• What this task involves: Everything in the data below is left aside except the lines from the one containing "parser hands back" through the one containing "is_alpha c ||"; repeat those exactly.

• Given entries:
──────────

(** * Phoenix Workout API (backend/main.py): a shallow embedding

    The service is a handful of request handlers over an in-memory exercise
    catalog.  Each handler of [backend/main.py] is embedded as a function of
    the same name.  Python [int] is [Z], [len] is [length], [str] is
    [string], holding the UTF-8 bytes of the text (so equal texts are equal
    strings, and the empty text is the empty string), a JSON object returned
    by a handler is a record, and an exception leaving a handler is the
    [Raise] branch of [outcome].  The method [str.upper] is Unicode-aware and
    belongs to Python's library: [get_hybrid_exercises] takes it as a
    parameter, and [ascii_upper] is what it does on ASCII text.  The two reads of the outside
    world in [generate_workout_plan] (the random bytes behind [uuid4()] and
    the clock behind [datetime.utcnow()]) are explicit arguments. *)

From Stdlib Require Import ZArith NArith List Bool Lia QArith.
From Stdlib Require Import Ascii String DecimalString.
Import ListNotations.
Local Open Scope string_scope.
Local Open Scope Z_scope.

(** ** Exceptions and handler outcomes *)

(** The exceptions that can leave a handler: [HTTPException(status_code,
    detail)] raised by the code itself, and the [TypeError] that the
    [datetime] library raises when a naive and an aware timestamp meet. *)
Inductive exn : Type :=
| HTTPException (status_code : Z) (detail : string)
| TypeError (msg : string).

Inductive outcome (A : Type) : Type :=
| Return (a : A)
| Raise (e : exn).
Arguments Return {A} a.
Arguments Raise {A} e.

Definition bind {A B} (m : outcome A) (k : A -> outcome B) : outcome B :=
  match m with
  | Return a => k a
  | Raise e => Raise e
  end.

Notation "x <- m ;; k" := (bind m (fun x => k))
  (at level 61, m at next level, right associativity).

(** ** Auth *)

(** [get_user_id]: [if not x_user_id] holds for a missing header and for a
    header whose value is the empty string. *)
Definition get_user_id (x_user_id : option string) : outcome string :=
  match x_user_id with
  | None => Raise (HTTPException 401 "X-User-Id header required")
  | Some s =>
      if String.eqb s EmptyString then
        Raise (HTTPException 401 "X-User-Id header required")
      else Return s
  end.

(** ** The [datetime] library as far as the handlers use it *)

Module datetime.

(** [tzinfo] is [None] for a naive timestamp and otherwise the fixed
    offset from UTC, in seconds, of the zone parsed from the request. *)
Record t : Type := mk {
  year : Z; month : Z; day : Z;
  hour : Z; minute : Z; second : Z; microsecond : Z;
  tzinfo : option Z
}.

Record timedelta : Type := mk_raw {
  days : Z; seconds : Z; microseconds : Z
}.

(** [timedelta(days, seconds, microseconds)] on integers: carries are
    propagated so that [0 <= microseconds < 10^6] and
    [0 <= seconds < 86400]; only [days] can be negative. *)
Definition new_timedelta (d s us : Z) : timedelta :=
  let s' := s + us / 1000000 in
  mk_raw (d + s' / 86400) (s' mod 86400) (us mod 1000000).

Definition td_add (a b : timedelta) : timedelta :=
  new_timedelta (days a + days b) (seconds a + seconds b)
                (microseconds a + microseconds b).

Definition td_sub (a b : timedelta) : timedelta :=
  new_timedelta (days a - days b) (seconds a - seconds b)
                (microseconds a - microseconds b).

Definition _is_leap (y : Z) : bool :=
  (y mod 4 =? 0) && (negb (y mod 100 =? 0) || (y mod 400 =? 0)).

Definition _days_before_year (y : Z) : Z :=
  let y1 := y - 1 in
  y1 * 365 + y1 / 4 - y1 / 100 + y1 / 400.

Definition _DAYS_BEFORE_MONTH : list Z :=
  [0; 31; 59; 90; 120; 151; 181; 212; 243; 273; 304; 334].

Definition _days_before_month (y m : Z) : Z :=
  nth (Z.to_nat (m - 1)) _DAYS_BEFORE_MONTH 0
  + (if (2 <? m) && _is_leap y then 1 else 0).

Definition _DAYS_IN_MONTH : list Z :=
  [31; 28; 31; 30; 31; 30; 31; 31; 30; 31; 30; 31].

Definition _days_in_month (y m : Z) : Z :=
  if (m =? 2) && _is_leap y then 29
  else nth (Z.to_nat (m - 1)) _DAYS_IN_MONTH 0.

Definition toordinal (a : t) : Z :=
  _days_before_year (year a) + _days_before_month (year a) (month a) + day a.

(** The field ranges the [datetime] constructor checks. *)
Definition valid (a : t) : bool :=
  (1 <=? year a) && (year a <=? 9999)
  && (1 <=? month a) && (month a <=? 12)
  && (1 <=? day a) && (day a <=? _days_in_month (year a) (month a))
  && (0 <=? hour a) && (hour a <=? 23)
  && (0 <=? minute a) && (minute a <=? 59)
  && (0 <=? second a) && (second a <=? 59)
  && (0 <=? microsecond a) && (microsecond a <=? 999999)
  && match tzinfo a with
     | None => true
     | Some off => (-86400 <? off) && (off <? 86400)
     end.

(** [a - b]: the difference of the wall-clock fields, corrected by the two
    offsets when both timestamps are aware; subtracting a naive and an
    aware timestamp is a [TypeError], with the text CPython gives it. *)
Definition sub (a b : t) : outcome timedelta :=
  let secs1 := second a + minute a * 60 + hour a * 3600 in
  let secs2 := second b + minute b * 60 + hour b * 3600 in
  let base := new_timedelta (toordinal a - toordinal b) (secs1 - secs2)
                            (microsecond a - microsecond b) in
  match tzinfo a, tzinfo b with
  | None, None => Return base
  | Some myoff, Some otoff =>
      if myoff =? otoff then Return base
      else Return (td_sub (td_add base (new_timedelta 0 otoff 0))
                          (new_timedelta 0 myoff 0))
  | _, _ =>
      Raise (TypeError "can't subtract offset-naive and offset-aware datetimes")
  end.

(** Lexicographic comparison of two integer tuples, as [_cmp] does. *)
Fixpoint tuple_cmp (x y : list Z) : comparison :=
  match x, y with
  | [], [] => Eq
  | [], _ :: _ => Lt
  | _ :: _, [] => Gt
  | a :: x', b :: y' =>
      match a ?= b with
      | Eq => tuple_cmp x' y'
      | c => c
      end
  end.

Definition fields (a : t) : list Z :=
  [year a; month a; day a; hour a; minute a; second a; microsecond a].

(** [datetime._cmp]: equal offsets (or two naive values) compare field by
    field; two different offsets compare through the sign of [a - b];
    a naive against an aware value is a [TypeError]. *)
Definition _cmp (a b : t) : outcome comparison :=
  match tzinfo a, tzinfo b with
  | None, None => Return (tuple_cmp (fields a) (fields b))
  | Some myoff, Some otoff =>
      if myoff =? otoff then Return (tuple_cmp (fields a) (fields b))
      else
        diff <- sub a b ;;
        if days diff <? 0 then Return Lt
        else if (days diff =? 0) && (seconds diff =? 0)
                && (microseconds diff =? 0)
             then Return Eq else Return Gt
  | _, _ => Raise (TypeError "can't compare offset-naive and offset-aware datetimes")
  end.

(** [a < b] and [a <= b]. *)
Definition lt (a b : t) : outcome bool :=
  c <- _cmp a b ;; Return (match c with Lt => true | _ => false end).

Definition le (a b : t) : outcome bool :=
  c <- _cmp a b ;; Return (match c with Gt => false | _ => true end).

End datetime.

(** ** Models *)

Module ExerciseType.
Definition VITRUVIAN  : string := "VITRUVIAN".
Definition DUMBBELL   : string := "DUMBBELL".
Definition BARBELL    : string := "BARBELL".
Definition BODYWEIGHT : string := "BODYWEIGHT".
Definition TRX        : string := "TRX".
Definition MACHINE    : string := "MACHINE".
Definition REST_TIMER : string := "REST_TIMER".

(** The seven values of the class, in declaration order. *)
Definition values : list string :=
  [VITRUVIAN; DUMBBELL; BARBELL; BODYWEIGHT; TRX; MACHINE; REST_TIMER].
End ExerciseType.

(** A [float] field holds a finite binary64 value in every use the handlers
    make of it; such a value is a rational. *)
Module PlannedSet.
Record t : Type := mk {
  set_number : Z;
  set_type : string;
  target_reps : option Z;
  target_weight_kg : option Q;
  target_rpe : option Z;
  rest_seconds : Z
}.

(** [PlannedSet(set_number=.., set_type=.., target_reps=..,
    target_weight_kg=.., rest_seconds=..)] with [target_rpe] left at its
    default [None].  The other defaults ([set_type="STANDARD"],
    [target_reps=None], [target_weight_kg=None], [rest_seconds=60]) are
    written out at each call. *)
Definition new (set_number : Z) (set_type : string) (target_reps : option Z)
    (target_weight_kg : option Q) (rest_seconds : Z) : t :=
  mk set_number set_type target_reps target_weight_kg None rest_seconds.
End PlannedSet.

Module PlannedExercise.
Record t : Type := mk {
  order_index : Z;
  exercise_id : string;
  exercise_name : string;
  exercise_type : string;
  muscle_group : string;
  sets : list PlannedSet.t;
  rest_seconds : Z;
  coaching_note : option string;
  cable_config : option string;
  is_travel_substitute : bool
}.
End PlannedExercise.

Module WorkoutPlan.
Record t : Type := mk {
  plan_id : string;
  user_id : string;
  generated_at : datetime.t;
  workout_name : string;
  estimated_duration_minutes : Z;
  exercises : list PlannedExercise.t;
  ai_notes : option string
}.
End WorkoutPlan.

Module CompletedSetLog.
Record t : Type := mk {
  exercise_id : string;
  set_number : Z;
  actual_reps : Z;
  actual_weight_kg : Q;
  logged_rpe : option Z;
  is_pr : bool
}.
End CompletedSetLog.

Module WorkoutCompletionLog.
Record t : Type := mk {
  plan_id : option string;
  user_id : string;
  started_at : datetime.t;
  completed_at : datetime.t;
  sets : list CompletedSetLog.t;
  notes : option string
}.
End WorkoutCompletionLog.

Module ExerciseDefinition.
Record t : Type := mk {
  id : string;
  name : string;
  exercise_type : string;
  muscle_group : string;
  equipment : string;
  description : option string;
  coaching_note : option string;
  default_cable_config : option string
}.

(** [ExerciseDefinition(id=.., name=.., exercise_type=.., muscle_group=..,
    equipment=.., coaching_note=..)]: the seed data sets these six fields
    and leaves [description] and [default_cable_config] at [None]. *)
Definition seed (id name exercise_type muscle_group equipment note : string) : t :=
  mk id name exercise_type muscle_group equipment None (Some note) None.
End ExerciseDefinition.

(** ** Exercise library (seed data) *)

(** The one-character string holding a double quote (code 34). *)
Definition dquote : string := String (ascii_of_nat 34) EmptyString.
(** * A shallow embedding of the request-binding framework

    The development follows the Go sources of the repository:
    - the framework package (groups, registration, parse plan, executor,
      response writer),
    - the handler package (GET / POST / PUT / PATCH / DELETE helpers),
    - the openapi package (schema generation),
    - the request types of the example application.

    Go values that live behind the standard library (the response writer,
    the validator, the multipart reader, the mux) are modelled at their
    interface: every call the framework makes on them is recorded in a
    trace, and what they answer is part of the request or a parameter of
    the development ([GoLib]).  [fmt.Sscanf] with the verb %d and the
    scanner of [json.Decoder] are modelled on bytes.  Strings are strings
    of bytes; a [range] over a string decodes its runes as the Go runtime
    does ([utf8]).  Middleware lists are Go slices: windows on backing
    arrays that live in a heap, so that what [append] shares or copies is
    visible. *)

From Stdlib Require Import ZArith String Ascii List Bool Lia DecimalString.
From stdpp Require Import base option list strings gmap.

Set Warnings "-register-all,-clear-no-such-hyp".

Local Open Scope string_scope.
Local Open Scope list_scope.
Local Open Scope Z_scope.

(* ===================================================================== *)
(** ** reflect: kinds *)
(* ===================================================================== *)

Module reflect.

(** [reflect.Kind], in the order of the Go declaration. *)
Inductive Kind :=
| Invalid | Bool
| Int | Int8 | Int16 | Int32 | Int64
| Uint | Uint8 | Uint16 | Uint32 | Uint64 | Uintptr
| Float32 | Float64 | Complex64 | Complex128
| Array | Chan | Func | Interface | Map | Pointer | Slice
| String | Struct | UnsafePointer.

#[global] Instance Kind_eq_dec : EqDecision Kind.
Proof. solve_decision. Defined.

(** [reflect.Type], as far as the framework looks into it: the kind, the
    element type of containers, the method set and, for structs, the
    fields.  A struct tag is kept in its conventional form, as the
    key/value pairs that [StructTag.Lookup] scans.  Embedded fields are
    not modelled: every field is a named field. *)
Inductive Type_ :=
| Basic (k : Kind)
| InterfaceOf (methods : list string)
| SliceOf (elem : Type_)
| ArrayOf (len : nat) (elem : Type_)
| PtrTo (elem : Type_)
| MapOf (key elem : Type_)
| StructOf (name : string) (methods : list string)
           (fields : list StructField)
with StructField :=
| mkField (Name PkgPath : string) (Typ : Type_)
          (Tag : list (string * string)).

Definition Name (f : StructField) : string :=
  let '(mkField n _ _ _) := f in n.
Definition PkgPath (f : StructField) : string :=
  let '(mkField _ p _ _) := f in p.
Definition Typ (f : StructField) : Type_ :=
  let '(mkField _ _ t _) := f in t.
Definition Tag (f : StructField) : list (string * string) :=
  let '(mkField _ _ _ t) := f in t.

(** [Type.Kind()] *)
Definition KindOf (t : Type_) : Kind :=
  match t with
  | Basic k => k
  | InterfaceOf _ => Interface
  | SliceOf _ => Slice
  | ArrayOf _ _ => Array
  | PtrTo _ => Pointer
  | MapOf _ _ => Map
  | StructOf _ _ _ => Struct
  end.

(** [Type.Elem()]; [None] where Go panics *)
Definition Elem (t : Type_) : option Type_ :=
  match t with
  | SliceOf e | ArrayOf _ e | PtrTo e | MapOf _ e => Some e
  | _ => None
  end.

(** the fields of a struct type; [None] where [NumField] panics *)
Definition Fields (t : Type_) : option (list StructField) :=
  match t with
  | StructOf _ _ fs => Some fs
  | _ => None
  end.

(** [StructField.IsExported()] *)
Definition IsExported (f : StructField) : bool :=
  bool_decide (PkgPath f = EmptyString).

(** [StructTag.Lookup] and [StructTag.Get] *)
Fixpoint Lookup (tag : list (string * string)) (key : string)
  : option string :=
  match tag with
  | [] => None
  | (k, v) :: tag' => if bool_decide (k = key) then Some v
                      else Lookup tag' key
  end.

Definition Get (tag : list (string * string)) (key : string) : string :=
  default EmptyString (Lookup tag key).

(** the method set of a type: value methods of a struct are also methods
    of the pointer to it *)
Definition Methods (t : Type_) : list string :=
  match t with
  | StructOf _ ms _ | InterfaceOf ms => ms
  | PtrTo (StructOf _ ms _) => ms
  | _ => []
  end.

(** [t.Implements(i)] for an interface with the methods [ms] *)
Definition Implements (t : Type_) (ms : list string) : bool :=
  forallb (fun m => bool_decide (m ∈ Methods t)) ms.

(** the name of a defined type (empty for type literals) *)
Definition NameOf (t : Type_) : string :=
  match t with
  | StructOf n _ _ => n
  | _ => EmptyString
  end.

(** [reflect.TypeOf] of the zero value of a variable of the static type
    [t]: the zero value of an interface type is the nil interface, and
    [TypeOf] gives nil ([None]) for it. *)
Definition TypeOfZero (t : Type_) : option Type_ :=
  match t with
  | InterfaceOf _ => None
  | _ => Some t
  end.
(** * Shopping feed attribute scraper: a verification development

    A shallow embedding of [app.py] (class [FeedAttributeScraper] and the
    processing loop of [main]) together with the properties stated in the
    specification.

    Modelling scope.
    - Text is 8-bit: a character is an [ascii]; codes below 128 are ASCII,
      the others are opaque symbols (no case, neither blank nor word
      character).  Python's [str] methods and [re] classes are modelled on
      that alphabet.
    - The libraries the program calls are its environment: the network
      ([requests]), the HTML parser ([bs4]), the XML parser
      ([xml.etree.ElementTree]).  A fetched page is the document the HTML
      parser hands back ([Soup]); a parsed feed is an [Element] tree.
    - [re.search] is a backtracking matcher with Python's priorities
      (leftmost start, alternatives left to right, greedy repetition
      longest first, lazy repetition shortest first). *)

From Stdlib Require Import Ascii String List Bool NArith ZArith Lia Permutation
  DecimalString.
From stdpp Require Import gmap strings list fin_maps.

Set Warnings "-clear-no-such-hyp".

Import ListNotations.
Local Open Scope string_scope.
Local Open Scope list_scope.

(** ** Characters and Python string methods *)

Module Str.

Definition code (c : ascii) : N := N_of_ascii c.

Definition in_range (lo hi : N) (c : ascii) : bool :=
  (N.leb lo (code c)) && (N.leb (code c) hi).

Definition is_upper (c : ascii) : bool := in_range 65 90 c.
Definition is_lower (c : ascii) : bool := in_range 97 122 c.
Definition is_digit (c : ascii) : bool := in_range 48 57 c.
Definition is_alpha (c : ascii) : bool := is_upper c || is_lower c.

(** [\w] *)
Definition is_word (c : ascii) : bool :=
  is_alpha c || is_digit c || N.eqb (code c) 95.

(** [str.isspace] on one character, which is also [\s]. *)
Definition is_space (c : ascii) : bool :=
  in_range 9 13 c || in_range 28 32 c.

Definition to_lower (c : ascii) : ascii :=
  if is_upper c then ascii_of_N (code c + 32) else c.

Definition to_upper (c : ascii) : ascii :=
  if is_lower c then ascii_of_N (code c - 32) else c.

Definition chars (s : string) : list ascii := list_ascii_of_string s.
Definition of_chars (l : list ascii) : string := string_of_list_ascii l.

(** [s.lower()] *)
Definition lower (s : string) : string := of_chars (map to_lower (chars s)).

(** [s.capitalize()] *)
Definition capitalize (s : string) : string :=
  match chars s with
  | [] => ""
  | c :: l => of_chars (to_upper c :: map to_lower l)
  end.

Fixpoint lstrip_chars (l : list ascii) : list ascii :=
  match l with
  | c :: l' => if is_space c then lstrip_chars l' else l
  | [] => []
  end.

Definition strip_chars (l : list ascii) : list ascii :=
  rev (lstrip_chars (rev (lstrip_chars l))).

(** [s.strip()] *)
Definition strip (s : string) : string := of_chars (strip_chars (chars s)).

Fixpoint starts_with_chars (p l : list ascii) : bool :=
  match p, l with
  | [], _ => true
  | a :: p', b :: l' => Ascii.eqb a b && starts_with_chars p' l'
  | _ :: _, [] => false
  end.

(** [s.startswith(p)] *)
Definition startswith (s p : string) : bool :=
  starts_with_chars (chars p) (chars s).

Fixpoint contains_chars (p l : list ascii) : bool :=
  starts_with_chars p l ||
  match l with
  | [] => false
  | _ :: l' => contains_chars p l'
  end.

(** [p in s] *)
Definition contains (p s : string) : bool := contains_chars (chars p) (chars s).

(** Truth value of a string in a condition: the empty string is false. *)
Definition truthy (s : string) : bool :=
  match s with
  | EmptyString => false
  | String _ _ => true
  end.

(** [sep.join(l)] *)
Fixpoint join (sep : string) (l : list string) : string :=
  match l with
  | [] => ""
  | [x] => x
  | x :: l' => x +:+ sep +:+ join sep l'
  end.

(** [s[lo:hi]] for non-negative bounds. *)
Definition slice (lo hi : nat) (s : string) : string :=
  of_chars (firstn (hi - lo) (skipn lo (chars s))).

End Str.

(** ** Regular expressions: the fragment of [re] the program uses *)

Module Re.
Import Str.

(** An item of a bracketed class. *)
Inductive citem :=
| CChar (c : ascii)
| CRange (lo hi : ascii)
| CSpace
| CDigit.

(** What consumes exactly one character. *)
Inductive atom :=
| Lit (c : ascii)
| Class (items : list citem)
| AnyChar.

(** Every repetition in the program's patterns is over one character. *)
Inductive regex :=
| Eps
| Atom (a : atom)
| Seq (r1 r2 : regex)
| Alt (r1 r2 : regex)
| Opt (r : regex)
| Star (a : atom)
| Plus (a : atom)
| StarLazy (a : atom)
| Group (n : nat) (r : regex)
| Bol
| Eol
| WordB.

Definition item_match (c : ascii) (i : citem) : bool :=
  match i with
  | CChar x => Ascii.eqb c x
  | CRange lo hi => in_range (code lo) (code hi) c
  | CSpace => is_space c
  | CDigit => is_digit c
  end.

(** [ic] is the flag [re.IGNORECASE]. *)
Definition atom_match (ic : bool) (a : atom) (c : ascii) : bool :=
  match a with
  | Lit x => if ic then Ascii.eqb (to_lower c) (to_lower x) else Ascii.eqb c x
  | Class items =>
      existsb (item_match c) items ||
      (ic && (existsb (item_match (to_lower c)) items ||
              existsb (item_match (to_upper c)) items))
  | AnyChar => negb (N.eqb (code c) 10)
  end.

(** The matcher's position: the character before it, its offset, the text
    still to read, and the groups closed so far (latest first). *)
Record cursor := Cursor {
  before : option ascii;
  pos : nat;
  rest : list ascii;
  caps : list (nat * list ascii)
}.

Definition word_opt (o : option ascii) : bool :=
  match o with
  | Some c => is_word c
  | None => false
  end.

Definition at_boundary (cur : cursor) : bool :=
  xorb (word_opt (before cur)) (word_opt (head (rest cur))).

Definition capture (n : nat) (from to : cursor) : cursor :=
  Cursor (before to) (pos to) (rest to)
         ((n, firstn (pos to - pos from) (rest from)) :: caps to).

Section Matcher.
Context {R : Type} (ic : bool).

(** Greedy [a*]: as many characters as match, then one less, ... *)
Fixpoint star (a : atom) (k : cursor -> option R)
    (bef : option ascii) (p : nat) (s : list ascii)
    (cs : list (nat * list ascii)) : option R :=
  match s with
  | c :: s' =>
      if atom_match ic a c then
        match star a k (Some c) (S p) s' cs with
        | Some x => Some x
        | None => k (Cursor bef p s cs)
        end
      else k (Cursor bef p s cs)
  | [] => k (Cursor bef p s cs)
  end.

(** Lazy [a*?]: no character, then one, ... *)
Fixpoint star_lazy (a : atom) (k : cursor -> option R)
    (bef : option ascii) (p : nat) (s : list ascii)
    (cs : list (nat * list ascii)) : option R :=
  match k (Cursor bef p s cs) with
  | Some x => Some x
  | None =>
      match s with
      | c :: s' =>
          if atom_match ic a c then star_lazy a k (Some c) (S p) s' cs
          else None
      | [] => None
      end
  end.

(** [run r cur k]: the first way, in priority order, to match [r] at
    [cur] such that the continuation [k] accepts what follows. *)
Fixpoint run (r : regex) (cur : cursor) (k : cursor -> option R) : option R :=
  match r with
  | Eps => k cur
  | Atom a =>
      match rest cur with
      | c :: s' =>
          if atom_match ic a c
          then k (Cursor (Some c) (S (pos cur)) s' (caps cur))
          else None
      | [] => None
      end
  | Seq r1 r2 => run r1 cur (fun cur' => run r2 cur' k)
  | Alt r1 r2 =>
      match run r1 cur k with
      | Some x => Some x
      | None => run r2 cur k
      end
  | Opt r1 =>
      match run r1 cur k with
      | Some x => Some x
      | None => k cur
      end
  | Star a => star a k (before cur) (pos cur) (rest cur) (caps cur)
  | Plus a =>
      match rest cur with
      | c :: s' =>
          if atom_match ic a c
          then star a k (Some c) (S (pos cur)) s' (caps cur)
          else None
      | [] => None
      end
  | StarLazy a => star_lazy a k (before cur) (pos cur) (rest cur) (caps cur)
  | Group n r1 => run r1 cur (fun cur' => k (capture n cur cur'))
  | Bol => if Nat.eqb (pos cur) 0 then k cur else None
  | Eol =>
      match rest cur with
      | [] => k cur
      | [c] => if N.eqb (code c) 10 then k cur else None
      | _ => None
      end
  | WordB => if at_boundary cur then k cur else None
  end.
End Matcher.

(** A match object. *)
Record rmatch := Match {
  m_start : nat;
  m_end : nat;
  m_text : list ascii;
  m_caps : list (nat * list ascii)
}.

Definition accept (p : nat) (s : list ascii) (cur : cursor) : option rmatch :=
  Some (Match p (pos cur) (firstn (pos cur - p) s) (caps cur)).
(** * A shallow embedding of the countdown timer service

    The development follows [timer.model.ts], [timer.service.ts] and
    [app.component.ts]: the data model first, then the service's
    methods and the component's lifecycle hooks as explicit
    state-passing functions on a [World] (the service instance together
    with the parts of the host it touches: the interval table of
    [window] and the system clock), then the properties.

    Numbers.  Instants are [Date.getTime()] values, whole milliseconds,
    in [Z].  A timer's [value] is a whole number of seconds in [Z]
    (zero and negative values included).  Quotients computed by the
    service ([remaining], [percent]) are exact rationals in [Q]; the
    rounding of IEEE doubles and the value [NaN] are outside the model.

    Subjects.  A [ReplaySubject] created without a window size buffers
    every value pushed to it; it is modelled by that buffer, oldest
    value first.  Subscribers are outside the service and are not
    modelled. *)

From Stdlib Require Import ZArith QArith Lia.
From stdpp Require Import base option list gmap strings pretty.

Local Open Scope Z_scope.

(** ** timer.model.ts *)

Inductive TimerId : Type := default | confirm.

Global Instance TimerId_eq_dec : EqDecision TimerId.
Proof. solve_decision. Defined.
(** * ArchiverRegistry: stake ledger, reward accumulator and challenges

    A shallow embedding of [contracts/ArchiverRegistry.sol].  Storage is an
    explicit [State] record, every external function is a Rocq function
    from a message envelope and a state to a [result], and Solidity 0.8
    checked arithmetic is written out: an operation whose mathematical
    result leaves [0, 2^256) reverts with [Panic].  A reverted call leaves
    storage as it was ([execute]). *)

From Stdlib Require Import ZArith Lia String List FunctionalExtensionality.
From stdpp Require Import gmap list fin_maps strings.

Open Scope Z_scope.

(** Solidity value types.  Addresses and 32-byte hashes are opaque keys. *)
Abbreviation address := N (only parsing).
Abbreviation bytes32 := N (only parsing).
Abbreviation uint256 := Z (only parsing).

(** ** Constants *)

Definition MAX_UINT256 : Z :=
  115792089237316195423570985008687907853269984665640564039457584007913129639935.
Definition MIN_STAKE : Z := 100000000000000000.        (* 0.1 ether *)
Definition CHALLENGE_PERIOD : Z := 86400.              (* 24 hours *)
Definition SLASH_PERCENT : Z := 10.
Definition CHALLENGE_BOND : Z := 10000000000000000.    (* 0.01 ether *)
Definition SCALE : Z := 1000000000000000000.           (* the literal 1e18 *)

(** ** Errors and the result monad *)

Inductive Error :=
| InsufficientStake
| ArchiverNotActive
| ArchiverAlreadyRegistered
| NotAnArchiver
| ChallengeNotFound
| ChallengeAlreadyResolved
| ChallengePeriodNotExpired
| InvalidBond
| WithdrawalExceedsStake
| StakeBelowMinimum
| TransferFailed                 (* require(success, "Transfer failed") *)
| OwnableUnauthorizedAccount     (* onlyOwner *)
| NonPayable                     (* value sent to a function that is not payable *)
| ReentrancyGuardReentrantCall   (* nonReentrant, entered a second time *)
| Panic.                         (* checked arithmetic, array bounds, pop of [] *)

Inductive result (A : Type) :=
| Ok (a : A)
| Err (e : Error).
Arguments Ok {A} a.
Arguments Err {A} e.

Definition bind {A B} (r : result A) (k : A -> result B) : result B :=
  match r with
  | Ok a => k a
  | Err e => Err e
  end.

Notation "x <- e ;; k" := (bind e (fun x => k))
  (at level 100, e at next level, right associativity).

Definition is_ok {A} (r : result A) : bool :=
  match r with Ok _ => true | Err _ => false end.

(** ** Checked uint256 arithmetic *)

Definition in_range (x : Z) : bool := (0 <=? x) && (x <=? MAX_UINT256).

Definition checked (x : Z) : result Z :=
  if in_range x then Ok x else Err Panic.

Definition add (a b : Z) : result Z := checked (a + b).
Definition sub (a b : Z) : result Z := checked (a - b).
Definition mul (a b : Z) : result Z := checked (a * b).

(** ** Data model *)

Record Archiver := mkArchiver {
  stake : uint256;
  registeredAt : uint256;
  lastClaimAt : uint256;
  blobCount : uint256;
  successfulChallenges : uint256;
  failedChallenges : uint256;
  active : bool;
  endpoint : string
}.

Record Challenge := mkChallenge {
  challenger : address;
  archiver : address;
  blobHash : bytes32;
  deadline : uint256;
  resolved : bool;
  archiverWon : bool
}.

(** The value a mapping holds at a key never written. *)
Definition emptyArchiver : Archiver := mkArchiver 0 0 0 0 0 0 false EmptyString.
Definition emptyChallenge : Challenge := mkChallenge 0%N 0%N 0%N 0 false false.

Inductive Event :=
| ArchiverRegistered (a : address) (amount : uint256) (ep : string) (ts : uint256)
| StakeAdded (a : address) (amount newTotal : uint256)
| StakeWithdrawn (a : address) (amount newTotal : uint256)
| ArchiverDeactivated (a : address) (ts : uint256)
| BlobCommitted (a : address) (h : bytes32) (ts : uint256)
| ChallengeCreated (id : uint256) (c a : address) (h : bytes32)
| ChallengeResolved (id : uint256) (won : bool) (slashAmount : uint256)
| RewardsClaimed (a : address) (amount : uint256)
| RewardPoolFunded (funder : address) (amount : uint256).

──────────

• Solution for this problem:
      parser hands back ([Soup]); a parsed feed is an [Element] tree.
    - [re.search] is a backtracking matcher with Python's priorities
      (leftmost start, alternatives left to right, greedy repetition
      longest first, lazy repetition shortest first). *)

From Stdlib Require Import Ascii String List Bool NArith ZArith Lia Permutation
  DecimalString.
From stdpp Require Import gmap strings list fin_maps.

Set Warnings "-clear-no-such-hyp".

Import ListNotations.
Local Open Scope string_scope.
Local Open Scope list_scope.

(** ** Characters and Python string methods *)

Module Str.

Definition code (c : ascii) : N := N_of_ascii c.

Definition in_range (lo hi : N) (c : ascii) : bool :=
  (N.leb lo (code c)) && (N.leb (code c) hi).

Definition is_upper (c : ascii) : bool := in_range 65 90 c.
Definition is_lower (c : ascii) : bool := in_range 97 122 c.
Definition is_digit (c : ascii) : bool := in_range 48 57 c.
Definition is_alpha (c : ascii) : bool := is_upper c || is_lower c.

(** [\w] *)
Definition is_word (c : ascii) : bool :=
  is_alpha c || is_digit c || N.eqb (code c) 95.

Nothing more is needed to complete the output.